Rosette macarons and rose macarons displayed together.

Follow the tips below for perfect rosette macarons. This recipe is made with rose water which can be found in most grocery strores, if you have trouble, check out your local Indian or Middle Eastern grocery store or online. Be sure to try out my other shaped Macaron recipes like Donut Macarons and Pumpkin Spice Macarons.
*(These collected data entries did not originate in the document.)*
(** A string literal is stored as valid UTF-8 as well. *)
Definition store_string (ty : string) (j : value) (cur : string) : string * status :=
  match j with
  | JString s => (toValidUTF8 s, Done)
  | JNull => (cur, Done)
  | _ => (cur, Saved (UnmarshalTypeError (describe j) ty))
  end.

Definition store_bool (j : value) (cur : bool) : bool * status :=
  match j with
  | JBool b => (b, Done)
  | JNull => (cur, Done)
  | _ => (cur, Saved (UnmarshalTypeError (describe j) "bool"))
  end.

Definition store_uint64 (j : value) (cur : uint64) : uint64 * status :=
  match j with
  | JNumber lit =>
      match ParseUint lit with
      | Some n => (n, Done)
      | None => (cur, Saved (UnmarshalTypeError ("number " +:+ lit) "uint64"))
      end
  | JNull => (cur, Done)
  | _ => (cur, Saved (UnmarshalTypeError (describe j) "uint64"))
  end.

(** [time.Time] has its own [UnmarshalJSON], which gets every JSON value
    meant for the field and whose error stops the decoding. *)
Definition store_Time (j : value) (cur : Time) : Time * status :=
  match j with
  | JNull => (cur, Done)
  | JString s =>
      match parseRFC3339 s with
      | Some t => (t, Done)
      | None => (zeroTime, Abort (ParseError s))
      end
  | _ => (cur, Abort (Errorf "Time.UnmarshalJSON: input is not a JSON string"))
  end.

Fixpoint store_members {T} (fs : list (field T)) (ms : list (string * value)) (v : T)
  : T * status :=
  match ms with
  | [] => (v, Done)
  | (k, j) :: rest =>
      match find_field fs k with
      | None => store_members fs rest v
      | Some f =>
          let '(v', st) := store f j v in
          match st with
          | Abort e => (v', Abort e)
          | _ => let '(v'', st') := store_members fs rest v' in (v'', and_then st st')
          end
      end
  end.

Definition store_struct {T} (ty : string) (fs : list (field T)) (j : value) (v : T)
  : T * status :=
  match j with
  | JObject ms => store_members fs ms v
  | JNull => (v, Done)
  | _ => (v, Saved (UnmarshalTypeError (describe j) ty))
  end.

(** A pointer: [null] makes it nil; any other value goes to what it points
    to, which is allocated first if the pointer is nil. *)
Definition store_ptr {T} (zero : T) (st : value -> T -> T * status)
    (j : value) (cur : option T) : option T * status :=
  match j with
  | JNull => (None, Done)
  | _ => let '(v, s) := st j (default zero cur) in (Some v, s)
  end.

(** The elements of an array go one by one into the slice, into the
    elements it has and then into new ones. *)
Fixpoint store_elems {T} (zero : T) (st : value -> T -> T * status)
    (js : list value) (cur : list T) : list T * status :=
  match js with
  | [] => ([], Done)
  | j :: js' =>
      let '(v, s) := st j (hd zero cur) in
      match s with
      | Abort e => (v :: tl cur, Abort e)
      | _ => let '(vs, s') := store_elems zero st js' (tl cur) in (v :: vs, and_then s s')
      end
  end.

Definition store_slice {T} (ty : string) (zero : T) (st : value -> T -> T * status)
    (j : value) (cur : list T) : list T * status :=
  match j with
  | JArray js => store_elems zero st js cur
  | JNull => ([], Done)
  | _ => (cur, Saved (UnmarshalTypeError (describe j) ty))
  end.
Why you’ll love these macarons:

  • Delicious fragrant rose flavor
  • So so pretty
  • Uses the French method making them super easy
  • Uses only a few simple ingredients

Ingredients needed for Rose Shaped Macarons

Ingredients of rose macarons laid out in bowls.
  • Egg whites – at room temperature
  • Granulated sugar – also called caster sugar, to get the egg whites to stiff peaks
  • Powdered sugar – icing sugar
  • Almond flour / Almond meal – it’s best to use almond flour for smooth shells (I used almond meal), if you don’t have access to almond flour you can process the almond meal with the powdered sugar and sift a few times.
  • Pink gel food coloring – for a rose color, you could also use red food coloring gel if you like

Ingredients for Rose Buttercream Macaron Filling

  • Unsalted softened butter
  • Powdered sugar
  • Rose water
  • Pink gel coloring

Kitchen Tools Needed

  • Bowl (glass or metal)
  • Stand mixer or electric hand mixer with whisk attachment
  • Sifter or food processor (optional)
  • Baking paper or silicone mat marked with macaron circles
  • Flat baking tray / baking sheet
  • Kitchen Scale
  • Round piping tip and 1M tip
  • Large piping bags
  • Rubber spatula
Rosette macarons laid out together.

How to make Rosette French Macarons

This recipe uses the French meringue method, full details and ingredient measurements for this Rose Macaron recipe are in the recipe card below.
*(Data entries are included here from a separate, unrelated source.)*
(** X16. The suite's relevance check holds for every non-empty list of
    entries, whatever they say, when the term is empty, starts or ends with
    a space or holds two spaces in a row (the empty word is in every text),
    and likewise when the empty string is an expected keyword. *)
Theorem searchTermsInResults_trivial_on_empty_word
    (term : string) (expectedKeywords : list string) (resultData : list ResultEntry) :
  (term = EmptyString \/
   (exists rest, term = " " +:+ rest) \/
   (exists pre, term = pre +:+ " ") \/
   occurs_in "  " term) \/
  EmptyString ∈ expectedKeywords ->
  resultData <> [] ->
  searchTermsInResults term expectedKeywords resultData = true.
Proof.
  intros Hempty Hne. destruct resultData as [|result rest]; [done|].
  unfold searchTermsInResults. cbn [existsb].
  apply orb_true_iff. left. apply orb_true_iff.
  destruct Hempty as [Hterm|Hkw].
  - left. apply existsb_exists. exists EmptyString.
    split; [|now rewrite includes_empty].
    apply list_elem_of_In. now apply empty_search_word.
  - right. apply existsb_exists. exists EmptyString.
    split; [now apply list_elem_of_In|]. cbn [toLowerCase]. now rewrite includes_empty.
Qed.

Lemma underscore_is_no_space : is_space "_" = false.
Proof. reflexivity. Qed.

Lemma replace_spaces_no_space (s : string) (in_run : bool) :
  no_space (replace_spaces s in_run) = true.
Proof.
  revert in_run. induction s as [|c s IH]; intros in_run; [reflexivity|].
  cbn [replace_spaces]. destruct (is_space c) eqn:Hc.
  - destruct in_run; [apply IH|]. cbn [no_space].
    now rewrite underscore_is_no_space, IH.
  - cbn [no_space]. now rewrite Hc, IH.
Qed.

Lemma replace_spaces_id (s : string) (in_run : bool) :
  no_space s = true -> replace_spaces s in_run = s.
Proof.
  revert in_run. induction s as [|c s IH]; intros in_run H; [reflexivity|].
  cbn [no_space] in H. apply andb_true_iff in H as [Hc H].
  cbn [replace_spaces]. apply negb_true_iff in Hc. rewrite Hc. f_equal. now apply IH.
Qed.

(** X17. The names the suite derives from a term or a title, by replacing
    every run of white space with an underscore, hold no white space; a
    term without white space is kept as it is, so the replacement applied
    twice is the replacement applied once. *)
Theorem replace_whitespace_leaves_none (s : string) :
  no_space (replace_whitespace s) = true /\
  (no_space s = true -> replace_whitespace s = s) /\
  replace_whitespace (replace_whitespace s) = replace_whitespace s.
Proof.
  unfold replace_whitespace. split; [apply replace_spaces_no_space|].
  split; [apply replace_spaces_id|].
  apply replace_spaces_id, replace_spaces_no_space.
Qed.

(** ** One test case *)
Section TestCaseProperties.

Context {World Buffer : Type}.
Variable pageInstance : forall c : Call, World -> Outcome (Res c) * World.
Variable toBeGreaterThanOrEqual_message : nat -> Z -> string.
Variable null_property_message : string.
Variable Date_toISOString : World -> string * World.
Variable screenshot : ScreenshotArgs -> World -> Outcome Buffer * World.
Variable Date_now : World -> Z * World.
Variable testInfo_attach : string -> Buffer -> string -> World -> Outcome unit * World.
Variable rate_message : JsQuotient -> string.
Variable toBe_message : string.
Variable minResultCount : Z.
Variable screenshotPath : option string.

Abbreviation phases :=
  (test_phases pageInstance toBeGreaterThanOrEqual_message null_property_message
     Date_toISOString screenshot Date_now testInfo_attach rate_message toBe_message
     minResultCount screenshotPath).
Abbreviation failed :=
  (test_failed Date_toISOString screenshot Date_now screenshotPath).
Abbreviation test_case :=
  (automated_test_case pageInstance toBeGreaterThanOrEqual_message
     null_property_message Date_toISOString screenshot Date_now testInfo_attach
     rate_message toBe_message minResultCount screenshotPath).

Abbreviation validate_results :=
  (validateSearchResults pageInstance toBeGreaterThanOrEqual_message
     null_property_message).
Abbreviation capture_evidence := (captureEvidence Date_toISOString screenshot).
Abbreviation report_screenshot :=
  (screenshot {| shot_path := None; shot_fullPage := true; shot_type := None |}).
Almond mixture in pink meringue.


Measure the egg whites, granulated sugar, almond meal and powdered sugar. Place your silicone mat or parchment paper on 2 large baking sheets.


Sift the almond meal and powdered sugar together. For best results, place the almond meal and powdered sugar into a food processor and process until fine.
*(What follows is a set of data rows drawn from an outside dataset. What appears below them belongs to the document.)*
(** The loop over the entries puts each non-empty entry at the front:
    they end up in the reverse of the order of the loop. *)
Lemma browser_loop_front (entries : list string) :
  Forall (fun e => ~ blank e) entries ->
  forall (s : State) (l : list string),
    ready s -> _tryorder s = Some l ->
    exists s', for_each entries (use_browser_entry os) s = (s', Ret tt) /\
               ready s' /\
               _tryorder s' = Some (rev (List.filter nonempty entries) ++ l)%list.
Proof.
  induction 1 as [|e entries He _ IH]; intros s l Hr Hl.
  - exists s. repeat split; [exact (proj1 Hr) | exact (proj2 Hr) | exact Hl].
  - cbn [for_each List.filter]. unfold bind.
    destruct (nonempty e) eqn:Hne.
    + destruct (use_browser_entry_front e s l Hne) as (s1 & -> & Hr1 & Hl1); try assumption.
      { intros Hs. apply He. split; [|exact Hs].
        intros ->. discriminate Hne. }
      destruct (IH s1 (e :: l) Hr1 Hl1) as (s' & Hrun & Hr' & Hl').
      exists s'. split; [exact Hrun|]. split; [exact Hr'|].
      rewrite Hl'. cbn [rev]. rewrite <- app_assoc. reflexivity.
    + unfold use_browser_entry at 1. rewrite Hne. cbn [when ret].
      exact (IH s l Hr Hl).
Qed.

(** A blank entry makes the loop raise [IndexError]. *)
Lemma browser_loop_blank (entries : list string) :
  Exists blank entries ->
  forall s : State, ready s ->
    exists s', for_each entries (use_browser_entry os) s = (s', Raise IndexError).
Proof.
  induction entries as [|e entries IH]; intros Hex s Hr; [inversion Hex|].
  cbn [for_each]. unfold bind.
  destruct (nonempty e) eqn:Hne.
  - destruct (Str.split e) as [|w ws] eqn:Hsplit.
    + exists s. unfold use_browser_entry, _synthesize_with. rewrite Hne, Hsplit. reflexivity.
    + destruct Hr as [[l Hl] Hn].
      destruct (use_browser_entry_front e s l Hne) as (s1 & -> & Hr1 & _);
        [congruence | split; [eexists; exact Hl | exact Hn] | exact Hl |].
      apply IH; [|exact Hr1].
      inversion Hex as [? ? [_ Hb] | ? ? Hrest]; subst; [congruence | exact Hrest].
  - unfold use_browser_entry at 1. rewrite Hne. cbn [when ret].
    apply IH; [|exact Hr].
    inversion Hex as [? ? [Hb _] | ? ? Hrest]; subst; [|exact Hrest].
    exfalso. unfold nonempty in Hne. apply negb_false_iff, String.eqb_eq in Hne. exact (Hb Hne).
Qed.

(** The probe, from its last part on. *)
Lemma probe_from_BROWSER (Q : State * Res unit -> Prop) :
  xdg_settings_answers os ->
  (forall s1, ready s1 ->
     Q (match environ os "BROWSER" with
        | None => ret tt
        | Some v => for_each (rev (Str.split_on (pathsep os) v)) (use_browser_entry os)
        end s1)) ->
  forall s, named s -> Q (register_standard_browsers os s).
Proof.
  intros Hxdg Hfinal. unfold register_standard_browsers. cbv zeta.
  apply (bind_from named ready).
  { intros s Hn. eexists _, tt. split; [reflexivity|]. split; [eexists; reflexivity | exact Hn]. }
  intros _ s1 H1. revert s1 H1.
  apply (bind_runs ready); [exact (proj1 runs_ready_platform)|].
  intros _.
  apply (bind_runs ready); [exact (proj2 runs_ready_platform)|].
  intros _.
  apply (bind_runs ready).
  { unfold xdg_settings_answers, queries_xdg in Hxdg. unfold register_nested.
    destruct (is_win os); cbn [negb andb] in Hxdg.
    - repeat first [ runs_register | runs_step ].
    - apply runs_bind; [|intros _].
      + destruct (environ_truthy os "DISPLAY" || environ_truthy os "WAYLAND_DISPLAY");
          [specialize (Hxdg eq_refl) | apply runs_ret]. cbn [when].
        repeat first [ xdg_step Hxdg | apply runs_ready_register_X_browsers
                     | apply runs_ready_emit | apply runs_ready_set_os_preferred_browser
                     | apply runs_get_state | runs_step ].
      + repeat first [ runs_register | runs_step ]. }
  intros _ s1 H1. exact (Hfinal s1 H1).
Qed.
Whisk the egg whites on a medium speed to start in a large mixing bowl ( or bowl of a stand mixer with a whisk attachment) until it becomes foamy. Change to a high speed and slowly add in the sugar until it is glossy and stiff peaks form. This can take a while of whisking. Once the meringue is stiff, add in the pink food coloring and whisk until the color has been incorporated.

Thick macaron batter for textured macarons.
Macaron batter filled into piping bag.


Macronage is the step if turning the meringue and dry mixture (almond meal and powdered sugar) into the right texture batter that enables it to pipe and bake well. For rosette macarons the process is slighlty different nad you only fold the ingredients until they have just combined. This creates a thicker consistency batter making it ideal to hold shape when baked. This recipe will require half the batter to be stiff and just combined, as the bases for the rosettes will be standard macarons. However if you’d like to make this easier and want to avoid an extra step you can pipe all your batter into rosettes and have both the bottom and top shell be a rosette shape.

Sift the dry ingredients (almond meal, powdered sugar) into the meringue. Fold gently until the almond flour mixture is fully incorporated into the meringue. Fit a piping bag with a 1M (open rose) tip and fill with half the batter.

For the rest of the batter, scrape down the sides of the bowl to ensure all the almond mixture has been incorporated. Continue to mix and fold until the mixture flows like thick ribbons forming a figure 8 with the spatula a few times. It should flow off the spoon easily enough to make a figure 8 a few times without breaking.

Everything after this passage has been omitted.